Once the line with "(* ===== verification/BandsProps.v ===== *)" is found in the entries below, repeat it and each following line exactly, up to and including the line with "Theorems about celt/bands.c, celt/vq.c". Add no other lines.

START Records to use

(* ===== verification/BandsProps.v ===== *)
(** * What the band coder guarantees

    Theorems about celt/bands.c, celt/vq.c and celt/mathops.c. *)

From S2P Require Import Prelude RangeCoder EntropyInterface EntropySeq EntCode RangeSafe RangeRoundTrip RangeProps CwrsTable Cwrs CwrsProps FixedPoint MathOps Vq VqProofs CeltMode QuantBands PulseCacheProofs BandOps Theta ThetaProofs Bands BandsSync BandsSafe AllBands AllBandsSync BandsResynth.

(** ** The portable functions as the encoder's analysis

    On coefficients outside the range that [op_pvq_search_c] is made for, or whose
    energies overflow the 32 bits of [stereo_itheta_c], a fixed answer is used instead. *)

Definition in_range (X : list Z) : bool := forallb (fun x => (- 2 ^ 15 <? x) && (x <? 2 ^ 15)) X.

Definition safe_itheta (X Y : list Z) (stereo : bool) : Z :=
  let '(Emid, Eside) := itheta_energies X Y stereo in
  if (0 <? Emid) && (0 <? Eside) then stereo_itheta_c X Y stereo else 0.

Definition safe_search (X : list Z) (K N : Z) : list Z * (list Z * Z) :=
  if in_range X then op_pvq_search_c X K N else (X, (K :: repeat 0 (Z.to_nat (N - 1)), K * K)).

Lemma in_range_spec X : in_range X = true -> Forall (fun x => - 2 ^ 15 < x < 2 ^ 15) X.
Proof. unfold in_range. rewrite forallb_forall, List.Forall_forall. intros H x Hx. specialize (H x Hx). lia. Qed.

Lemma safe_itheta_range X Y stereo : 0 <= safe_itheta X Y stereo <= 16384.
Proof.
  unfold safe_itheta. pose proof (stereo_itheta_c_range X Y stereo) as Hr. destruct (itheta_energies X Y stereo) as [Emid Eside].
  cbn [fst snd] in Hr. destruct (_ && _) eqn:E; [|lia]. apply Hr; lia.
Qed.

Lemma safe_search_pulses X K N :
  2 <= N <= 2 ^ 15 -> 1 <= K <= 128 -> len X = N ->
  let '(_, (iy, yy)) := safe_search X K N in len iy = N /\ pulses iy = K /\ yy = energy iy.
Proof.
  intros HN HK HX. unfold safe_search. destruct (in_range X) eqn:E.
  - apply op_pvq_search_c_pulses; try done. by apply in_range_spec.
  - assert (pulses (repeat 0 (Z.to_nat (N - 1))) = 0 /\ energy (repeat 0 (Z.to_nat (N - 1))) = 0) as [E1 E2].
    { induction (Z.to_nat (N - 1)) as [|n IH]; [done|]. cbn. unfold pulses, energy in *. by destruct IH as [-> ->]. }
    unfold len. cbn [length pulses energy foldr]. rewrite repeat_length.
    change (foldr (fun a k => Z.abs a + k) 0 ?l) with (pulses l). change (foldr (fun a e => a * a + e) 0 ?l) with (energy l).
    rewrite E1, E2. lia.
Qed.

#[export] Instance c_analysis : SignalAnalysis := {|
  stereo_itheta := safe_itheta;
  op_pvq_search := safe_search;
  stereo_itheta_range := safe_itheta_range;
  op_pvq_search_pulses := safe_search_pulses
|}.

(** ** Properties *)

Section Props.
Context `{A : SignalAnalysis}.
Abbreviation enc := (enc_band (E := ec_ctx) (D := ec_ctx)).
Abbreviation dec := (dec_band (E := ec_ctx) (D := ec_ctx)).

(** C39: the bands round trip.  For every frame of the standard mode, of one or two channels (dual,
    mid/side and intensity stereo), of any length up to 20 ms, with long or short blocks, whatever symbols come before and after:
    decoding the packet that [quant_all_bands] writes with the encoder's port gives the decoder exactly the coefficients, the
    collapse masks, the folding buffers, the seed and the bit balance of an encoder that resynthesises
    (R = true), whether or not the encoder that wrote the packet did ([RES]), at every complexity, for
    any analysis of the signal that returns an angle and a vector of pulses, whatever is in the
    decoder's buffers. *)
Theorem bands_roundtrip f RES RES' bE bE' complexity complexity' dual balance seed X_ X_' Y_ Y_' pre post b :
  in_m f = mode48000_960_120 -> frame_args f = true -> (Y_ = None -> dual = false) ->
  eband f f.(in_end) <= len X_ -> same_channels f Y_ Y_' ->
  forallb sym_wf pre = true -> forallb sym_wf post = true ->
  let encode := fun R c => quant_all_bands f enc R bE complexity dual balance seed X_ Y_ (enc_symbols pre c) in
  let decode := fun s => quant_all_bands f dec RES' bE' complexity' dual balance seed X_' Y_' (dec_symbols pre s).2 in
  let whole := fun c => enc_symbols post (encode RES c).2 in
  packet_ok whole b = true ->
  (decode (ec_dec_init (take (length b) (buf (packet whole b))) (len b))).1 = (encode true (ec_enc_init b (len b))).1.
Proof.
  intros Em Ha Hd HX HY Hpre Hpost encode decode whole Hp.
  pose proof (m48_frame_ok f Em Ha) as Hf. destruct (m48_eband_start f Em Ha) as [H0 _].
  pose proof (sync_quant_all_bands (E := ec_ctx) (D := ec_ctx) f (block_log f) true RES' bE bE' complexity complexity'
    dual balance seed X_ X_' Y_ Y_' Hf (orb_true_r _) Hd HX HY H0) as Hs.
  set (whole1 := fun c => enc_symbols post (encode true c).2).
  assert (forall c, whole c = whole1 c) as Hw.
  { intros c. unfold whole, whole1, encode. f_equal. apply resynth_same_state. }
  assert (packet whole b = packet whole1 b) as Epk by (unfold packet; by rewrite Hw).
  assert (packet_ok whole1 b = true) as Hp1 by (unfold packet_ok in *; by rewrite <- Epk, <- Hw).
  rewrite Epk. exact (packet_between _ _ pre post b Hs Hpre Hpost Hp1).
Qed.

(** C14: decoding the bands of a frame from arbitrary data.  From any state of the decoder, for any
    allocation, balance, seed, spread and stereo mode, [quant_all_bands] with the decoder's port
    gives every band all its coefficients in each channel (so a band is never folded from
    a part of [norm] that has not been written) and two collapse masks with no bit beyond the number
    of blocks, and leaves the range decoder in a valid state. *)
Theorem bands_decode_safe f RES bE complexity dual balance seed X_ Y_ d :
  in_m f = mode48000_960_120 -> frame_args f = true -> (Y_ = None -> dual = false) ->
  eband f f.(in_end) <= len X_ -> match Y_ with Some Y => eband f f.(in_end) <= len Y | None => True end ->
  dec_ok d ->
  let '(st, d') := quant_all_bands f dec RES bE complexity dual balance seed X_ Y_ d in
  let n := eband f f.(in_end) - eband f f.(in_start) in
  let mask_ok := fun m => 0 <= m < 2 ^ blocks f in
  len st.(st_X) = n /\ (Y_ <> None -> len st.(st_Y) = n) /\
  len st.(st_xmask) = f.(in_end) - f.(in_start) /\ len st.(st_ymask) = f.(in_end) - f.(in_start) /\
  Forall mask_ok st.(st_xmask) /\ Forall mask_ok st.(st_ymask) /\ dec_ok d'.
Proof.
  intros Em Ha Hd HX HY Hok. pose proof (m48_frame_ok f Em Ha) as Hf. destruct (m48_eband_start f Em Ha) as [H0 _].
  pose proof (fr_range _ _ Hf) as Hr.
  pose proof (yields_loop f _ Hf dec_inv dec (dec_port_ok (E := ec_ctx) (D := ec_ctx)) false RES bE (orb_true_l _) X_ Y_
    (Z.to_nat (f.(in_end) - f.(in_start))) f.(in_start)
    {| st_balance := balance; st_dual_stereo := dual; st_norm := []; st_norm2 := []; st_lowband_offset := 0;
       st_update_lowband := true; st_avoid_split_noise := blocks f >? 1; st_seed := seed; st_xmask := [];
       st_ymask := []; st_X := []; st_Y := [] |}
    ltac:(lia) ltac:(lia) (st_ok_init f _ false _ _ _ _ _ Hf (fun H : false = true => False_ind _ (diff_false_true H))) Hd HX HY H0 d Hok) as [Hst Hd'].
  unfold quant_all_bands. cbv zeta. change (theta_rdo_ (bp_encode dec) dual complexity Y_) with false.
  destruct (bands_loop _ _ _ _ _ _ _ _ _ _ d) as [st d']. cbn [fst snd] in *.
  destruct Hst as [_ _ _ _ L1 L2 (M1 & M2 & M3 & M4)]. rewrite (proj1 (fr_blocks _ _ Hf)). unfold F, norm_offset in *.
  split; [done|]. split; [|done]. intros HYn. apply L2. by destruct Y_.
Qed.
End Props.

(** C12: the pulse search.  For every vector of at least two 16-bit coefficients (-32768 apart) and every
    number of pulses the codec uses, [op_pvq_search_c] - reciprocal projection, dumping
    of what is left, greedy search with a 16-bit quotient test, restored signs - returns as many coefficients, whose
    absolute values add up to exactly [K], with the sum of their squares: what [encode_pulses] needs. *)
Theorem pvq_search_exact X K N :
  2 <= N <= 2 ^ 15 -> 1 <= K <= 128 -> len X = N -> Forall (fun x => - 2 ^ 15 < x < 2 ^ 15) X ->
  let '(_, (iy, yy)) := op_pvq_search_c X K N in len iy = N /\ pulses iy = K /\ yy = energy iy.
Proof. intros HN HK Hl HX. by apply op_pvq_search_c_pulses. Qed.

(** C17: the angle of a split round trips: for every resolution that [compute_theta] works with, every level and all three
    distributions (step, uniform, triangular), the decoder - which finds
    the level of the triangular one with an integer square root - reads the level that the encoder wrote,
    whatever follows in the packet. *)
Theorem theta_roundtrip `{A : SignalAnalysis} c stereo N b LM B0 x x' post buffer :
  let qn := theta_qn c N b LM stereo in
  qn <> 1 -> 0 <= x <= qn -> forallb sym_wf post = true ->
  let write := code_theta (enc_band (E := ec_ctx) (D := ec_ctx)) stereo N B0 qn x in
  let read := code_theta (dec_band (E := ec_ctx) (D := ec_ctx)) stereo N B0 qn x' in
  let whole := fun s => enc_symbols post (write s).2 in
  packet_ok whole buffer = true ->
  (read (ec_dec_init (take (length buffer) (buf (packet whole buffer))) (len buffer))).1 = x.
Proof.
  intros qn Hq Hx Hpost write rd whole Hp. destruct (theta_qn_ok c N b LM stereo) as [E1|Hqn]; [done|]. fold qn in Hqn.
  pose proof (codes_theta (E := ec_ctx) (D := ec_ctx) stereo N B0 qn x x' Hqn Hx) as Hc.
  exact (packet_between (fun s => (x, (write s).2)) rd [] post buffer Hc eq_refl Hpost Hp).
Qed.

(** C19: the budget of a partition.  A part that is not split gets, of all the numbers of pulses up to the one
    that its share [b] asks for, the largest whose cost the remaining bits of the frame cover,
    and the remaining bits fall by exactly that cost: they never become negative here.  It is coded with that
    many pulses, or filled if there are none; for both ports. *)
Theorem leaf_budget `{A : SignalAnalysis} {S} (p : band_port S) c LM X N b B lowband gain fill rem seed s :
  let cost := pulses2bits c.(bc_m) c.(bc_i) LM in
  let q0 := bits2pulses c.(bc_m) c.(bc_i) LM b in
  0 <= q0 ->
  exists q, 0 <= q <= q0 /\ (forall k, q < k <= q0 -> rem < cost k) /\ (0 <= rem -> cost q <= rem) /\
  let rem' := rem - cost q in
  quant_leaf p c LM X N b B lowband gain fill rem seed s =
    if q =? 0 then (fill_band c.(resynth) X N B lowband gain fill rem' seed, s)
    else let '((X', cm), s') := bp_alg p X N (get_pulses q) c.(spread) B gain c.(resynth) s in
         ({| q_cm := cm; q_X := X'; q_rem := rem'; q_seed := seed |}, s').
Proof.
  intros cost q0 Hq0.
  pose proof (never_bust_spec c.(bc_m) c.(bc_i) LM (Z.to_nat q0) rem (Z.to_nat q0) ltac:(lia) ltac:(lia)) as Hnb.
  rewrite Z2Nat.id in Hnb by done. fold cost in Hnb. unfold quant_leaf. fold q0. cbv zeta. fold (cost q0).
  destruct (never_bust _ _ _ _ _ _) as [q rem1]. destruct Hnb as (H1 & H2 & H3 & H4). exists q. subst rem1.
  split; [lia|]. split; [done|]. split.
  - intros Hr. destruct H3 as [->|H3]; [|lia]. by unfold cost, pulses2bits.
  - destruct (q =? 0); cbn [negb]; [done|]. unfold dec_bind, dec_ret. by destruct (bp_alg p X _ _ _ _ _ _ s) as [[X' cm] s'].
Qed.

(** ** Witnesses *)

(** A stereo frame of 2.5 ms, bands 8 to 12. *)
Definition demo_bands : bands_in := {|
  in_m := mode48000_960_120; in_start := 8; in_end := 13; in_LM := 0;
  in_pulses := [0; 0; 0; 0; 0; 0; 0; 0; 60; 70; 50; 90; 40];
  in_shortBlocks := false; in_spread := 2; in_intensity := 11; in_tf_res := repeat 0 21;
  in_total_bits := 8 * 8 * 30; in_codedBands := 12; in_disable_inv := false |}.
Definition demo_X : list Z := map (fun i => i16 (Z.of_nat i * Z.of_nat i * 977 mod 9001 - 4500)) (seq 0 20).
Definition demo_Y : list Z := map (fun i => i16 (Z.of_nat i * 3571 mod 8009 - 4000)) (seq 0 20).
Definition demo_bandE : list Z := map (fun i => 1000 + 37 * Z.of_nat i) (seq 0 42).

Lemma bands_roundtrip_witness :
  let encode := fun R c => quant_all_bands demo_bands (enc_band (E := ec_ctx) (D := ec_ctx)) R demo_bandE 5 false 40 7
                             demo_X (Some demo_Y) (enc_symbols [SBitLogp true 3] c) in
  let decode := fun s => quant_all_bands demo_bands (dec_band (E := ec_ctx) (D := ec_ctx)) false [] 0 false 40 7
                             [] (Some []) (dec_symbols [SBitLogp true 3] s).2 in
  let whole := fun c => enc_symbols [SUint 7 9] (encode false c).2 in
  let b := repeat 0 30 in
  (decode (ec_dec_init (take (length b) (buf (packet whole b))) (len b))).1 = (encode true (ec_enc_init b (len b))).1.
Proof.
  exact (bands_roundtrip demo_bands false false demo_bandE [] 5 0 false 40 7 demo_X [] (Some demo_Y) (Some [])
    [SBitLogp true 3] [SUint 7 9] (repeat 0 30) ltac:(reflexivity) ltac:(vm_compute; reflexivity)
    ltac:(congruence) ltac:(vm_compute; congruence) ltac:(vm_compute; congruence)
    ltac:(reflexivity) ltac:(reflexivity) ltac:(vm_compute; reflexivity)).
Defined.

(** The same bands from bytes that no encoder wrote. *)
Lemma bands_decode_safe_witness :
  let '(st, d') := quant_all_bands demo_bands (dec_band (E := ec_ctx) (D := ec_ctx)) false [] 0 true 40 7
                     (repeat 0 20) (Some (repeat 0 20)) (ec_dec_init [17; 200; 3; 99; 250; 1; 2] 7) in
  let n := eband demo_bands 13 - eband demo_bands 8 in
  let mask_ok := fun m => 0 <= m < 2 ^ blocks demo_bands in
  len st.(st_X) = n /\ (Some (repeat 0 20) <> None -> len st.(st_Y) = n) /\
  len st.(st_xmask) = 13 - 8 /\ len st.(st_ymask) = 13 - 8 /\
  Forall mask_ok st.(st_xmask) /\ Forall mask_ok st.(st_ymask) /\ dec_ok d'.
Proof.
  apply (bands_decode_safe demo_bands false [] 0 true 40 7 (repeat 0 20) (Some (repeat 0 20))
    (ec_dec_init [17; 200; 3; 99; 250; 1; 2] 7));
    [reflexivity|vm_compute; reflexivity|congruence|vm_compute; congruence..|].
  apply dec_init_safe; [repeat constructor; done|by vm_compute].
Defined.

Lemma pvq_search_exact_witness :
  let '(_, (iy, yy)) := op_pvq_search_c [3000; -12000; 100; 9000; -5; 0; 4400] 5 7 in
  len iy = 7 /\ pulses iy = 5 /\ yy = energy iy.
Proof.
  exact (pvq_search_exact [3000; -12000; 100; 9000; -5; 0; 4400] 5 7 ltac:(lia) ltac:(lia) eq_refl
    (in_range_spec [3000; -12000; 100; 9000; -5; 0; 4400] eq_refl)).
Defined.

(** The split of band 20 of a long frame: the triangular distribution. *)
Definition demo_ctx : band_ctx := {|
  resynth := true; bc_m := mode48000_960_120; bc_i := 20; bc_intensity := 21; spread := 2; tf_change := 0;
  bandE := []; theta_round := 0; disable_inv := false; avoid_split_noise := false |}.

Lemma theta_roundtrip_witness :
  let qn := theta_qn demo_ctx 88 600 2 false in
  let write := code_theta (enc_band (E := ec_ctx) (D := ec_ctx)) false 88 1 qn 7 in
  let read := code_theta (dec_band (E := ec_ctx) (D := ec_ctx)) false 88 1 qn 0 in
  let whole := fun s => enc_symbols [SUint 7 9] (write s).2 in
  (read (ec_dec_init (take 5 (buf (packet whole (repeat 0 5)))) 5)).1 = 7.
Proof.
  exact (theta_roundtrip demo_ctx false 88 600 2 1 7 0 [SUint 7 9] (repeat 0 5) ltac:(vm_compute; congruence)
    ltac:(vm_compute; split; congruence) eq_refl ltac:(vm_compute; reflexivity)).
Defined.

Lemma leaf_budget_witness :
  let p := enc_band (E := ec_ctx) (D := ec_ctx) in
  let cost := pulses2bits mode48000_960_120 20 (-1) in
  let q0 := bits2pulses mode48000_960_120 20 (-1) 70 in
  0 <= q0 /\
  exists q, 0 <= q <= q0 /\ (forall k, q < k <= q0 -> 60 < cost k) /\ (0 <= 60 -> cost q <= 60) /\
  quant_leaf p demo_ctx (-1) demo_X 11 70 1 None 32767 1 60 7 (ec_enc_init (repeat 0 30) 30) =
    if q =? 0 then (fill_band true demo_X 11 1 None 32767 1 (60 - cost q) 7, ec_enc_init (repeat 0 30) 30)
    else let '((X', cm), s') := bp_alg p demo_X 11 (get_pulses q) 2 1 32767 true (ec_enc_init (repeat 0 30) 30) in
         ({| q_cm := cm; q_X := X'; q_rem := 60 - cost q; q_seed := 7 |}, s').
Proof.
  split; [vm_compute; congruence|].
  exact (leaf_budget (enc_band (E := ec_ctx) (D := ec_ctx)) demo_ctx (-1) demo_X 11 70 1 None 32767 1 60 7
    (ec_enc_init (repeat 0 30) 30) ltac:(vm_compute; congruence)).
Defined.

END Records to use
START Records to use

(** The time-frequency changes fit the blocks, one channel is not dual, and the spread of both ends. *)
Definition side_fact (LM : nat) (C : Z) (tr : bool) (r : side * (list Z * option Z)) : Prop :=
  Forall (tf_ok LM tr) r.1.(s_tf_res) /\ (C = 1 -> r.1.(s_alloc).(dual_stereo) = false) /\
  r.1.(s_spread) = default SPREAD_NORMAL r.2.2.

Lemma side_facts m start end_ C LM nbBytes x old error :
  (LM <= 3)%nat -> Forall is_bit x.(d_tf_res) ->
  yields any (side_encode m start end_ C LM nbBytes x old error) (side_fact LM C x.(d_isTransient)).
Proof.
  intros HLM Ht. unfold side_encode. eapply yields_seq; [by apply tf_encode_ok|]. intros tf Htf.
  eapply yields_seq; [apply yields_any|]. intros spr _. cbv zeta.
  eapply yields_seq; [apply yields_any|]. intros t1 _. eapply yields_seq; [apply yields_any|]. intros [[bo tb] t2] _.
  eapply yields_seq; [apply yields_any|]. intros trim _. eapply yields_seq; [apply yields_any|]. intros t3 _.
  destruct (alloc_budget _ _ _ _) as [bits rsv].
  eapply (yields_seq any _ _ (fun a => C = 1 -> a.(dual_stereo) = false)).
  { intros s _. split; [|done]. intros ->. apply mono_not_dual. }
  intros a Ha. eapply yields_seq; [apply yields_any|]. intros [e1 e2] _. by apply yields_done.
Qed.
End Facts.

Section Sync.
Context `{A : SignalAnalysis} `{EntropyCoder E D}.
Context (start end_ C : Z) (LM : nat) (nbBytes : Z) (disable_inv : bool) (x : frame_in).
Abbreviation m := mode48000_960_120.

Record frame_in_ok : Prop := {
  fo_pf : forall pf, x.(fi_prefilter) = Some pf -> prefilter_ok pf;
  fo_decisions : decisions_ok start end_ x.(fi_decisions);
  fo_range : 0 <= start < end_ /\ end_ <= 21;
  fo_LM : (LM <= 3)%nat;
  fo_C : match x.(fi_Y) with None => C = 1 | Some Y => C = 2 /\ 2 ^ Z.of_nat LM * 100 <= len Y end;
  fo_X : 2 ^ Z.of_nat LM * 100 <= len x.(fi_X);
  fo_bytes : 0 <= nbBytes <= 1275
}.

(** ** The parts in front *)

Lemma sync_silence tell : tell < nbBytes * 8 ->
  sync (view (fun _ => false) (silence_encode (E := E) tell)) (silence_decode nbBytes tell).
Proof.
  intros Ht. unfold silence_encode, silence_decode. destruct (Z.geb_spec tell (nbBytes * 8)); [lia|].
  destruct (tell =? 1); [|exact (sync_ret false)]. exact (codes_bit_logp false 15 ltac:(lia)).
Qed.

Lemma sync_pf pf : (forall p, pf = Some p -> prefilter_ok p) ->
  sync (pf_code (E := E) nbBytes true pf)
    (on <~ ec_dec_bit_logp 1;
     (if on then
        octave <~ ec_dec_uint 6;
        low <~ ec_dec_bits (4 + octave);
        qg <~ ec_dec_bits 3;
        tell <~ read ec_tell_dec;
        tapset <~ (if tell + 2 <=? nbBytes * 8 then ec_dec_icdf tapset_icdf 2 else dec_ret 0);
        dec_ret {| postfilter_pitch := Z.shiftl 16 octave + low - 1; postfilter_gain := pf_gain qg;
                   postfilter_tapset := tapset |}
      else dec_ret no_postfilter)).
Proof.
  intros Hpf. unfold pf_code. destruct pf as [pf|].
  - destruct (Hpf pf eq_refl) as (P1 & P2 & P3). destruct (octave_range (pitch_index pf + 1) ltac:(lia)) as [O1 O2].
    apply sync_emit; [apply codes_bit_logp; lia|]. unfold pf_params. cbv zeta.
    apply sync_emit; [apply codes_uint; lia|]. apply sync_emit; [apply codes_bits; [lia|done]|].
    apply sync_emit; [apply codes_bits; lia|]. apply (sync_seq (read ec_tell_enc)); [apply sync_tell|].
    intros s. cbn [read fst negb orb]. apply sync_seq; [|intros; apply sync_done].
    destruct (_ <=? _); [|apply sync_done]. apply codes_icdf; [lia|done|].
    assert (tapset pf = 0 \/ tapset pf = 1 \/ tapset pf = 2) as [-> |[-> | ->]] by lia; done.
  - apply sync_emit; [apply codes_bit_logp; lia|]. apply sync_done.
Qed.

END Records to use

Response to this exercise ▸
(* ===== verification/BandsProps.v ===== *)
(** * What the band coder guarantees

    Theorems about celt/bands.c, celt/vq.c and celt/mathops.c. *)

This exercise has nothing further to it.